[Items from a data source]
+---+
Definition turn_READ_LENGTH_BYTES (self : StructureDecoder) (input : list Z) : turn :=
  let nRemainingBytes := zlen input - sd_offset self in
  if negb (useHeaderBuffer self) && (nRemainingBytes >=? nBytesToRead self) then
    match readExtendedVarNumber (firstOctet self) (mkDecoder input (sd_offset self)) with
    | Err e => Return (Err e) self
    | Ok (lengthVarNumber, decoder) =>
        got_length self (d_offset decoder) (headerLength self) (useHeaderBuffer self)
          (headerBuffer self) lengthVarNumber
    end
  else
    let nNeededBytes := wrap64 (nBytesToRead self - headerLength self) in
    if nNeededBytes >? nRemainingBytes then
      if headerLength self + nRemainingBytes >? 8 then
        Return (Err (Error NDN_ERROR_cannot_store_more_header_bytes_than_the_size_of_headerBuffer))
          (mkSD (gotElementEnd self) (sd_offset self) (sd_st self) (headerLength self) true
             (headerBuffer self) (nBytesToRead self) (firstOctet self))
      else
        Return (Ok tt)
          (mkSD (gotElementEnd self) (wrap64 (sd_offset self + nRemainingBytes)) (sd_st self)
             (headerLength self + nRemainingBytes) true
             (memcpy_at (headerBuffer self) (headerLength self)
                (sub_bytes input (sd_offset self) nRemainingBytes))
             (nBytesToRead self) (firstOctet self))
    else if headerLength self + nNeededBytes >? 8 then
      Return (Err (Error NDN_ERROR_cannot_store_more_header_bytes_than_the_size_of_headerBuffer))
        (mkSD (gotElementEnd self) (sd_offset self) (sd_st self) (headerLength self) true
           (headerBuffer self) (nBytesToRead self) (firstOctet self))
    else
      let buffer := memcpy_at (headerBuffer self) (headerLength self)
                      (sub_bytes input (sd_offset self) nNeededBytes) in
      match readExtendedVarNumber (firstOctet self) (mkDecoder buffer 0) with
      | Err e =>
          Return (Err e)
            (mkSD (gotElementEnd self) (wrap64 (sd_offset self + nNeededBytes)) (sd_st self)
               (headerLength self) true buffer (nBytesToRead self) (firstOctet self))
      | Ok (lengthVarNumber, _) =>
          got_length self (wrap64 (sd_offset self + nNeededBytes)) (headerLength self) true
            buffer lengthVarNumber
      end.

Definition turn_READ_VALUE_BYTES (self : StructureDecoder) (input : list Z) : turn :=
  let nRemainingBytes := zlen input - sd_offset self in
  if nRemainingBytes <? nBytesToRead self then
    Return (Ok tt)
      (mkSD (gotElementEnd self) (wrap64 (sd_offset self + nRemainingBytes)) (sd_st self)
         (headerLength self) (useHeaderBuffer self) (headerBuffer self)
         (nBytesToRead self - nRemainingBytes) (firstOctet self))
  else
    Return (Ok tt)
      (mkSD true (wrap64 (sd_offset self + nBytesToRead self)) (sd_st self) (headerLength self)
         (useHeaderBuffer self) (headerBuffer self) (nBytesToRead self) (firstOctet self)).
+---+
[PROBLEM] Using the records above, copy word for word the line with "match readExtendedVarNumber (firstOctet self) (mkDecoder input", the line with "got_length self (d_offset", and every line between them.

[RESPONSE]
    match readExtendedVarNumber (firstOctet self) (mkDecoder input (sd_offset self)) with
    | Err e => Return (Err e) self
    | Ok (lengthVarNumber, decoder) =>
        got_length self (d_offset decoder) (headerLength self) (useHeaderBuffer self)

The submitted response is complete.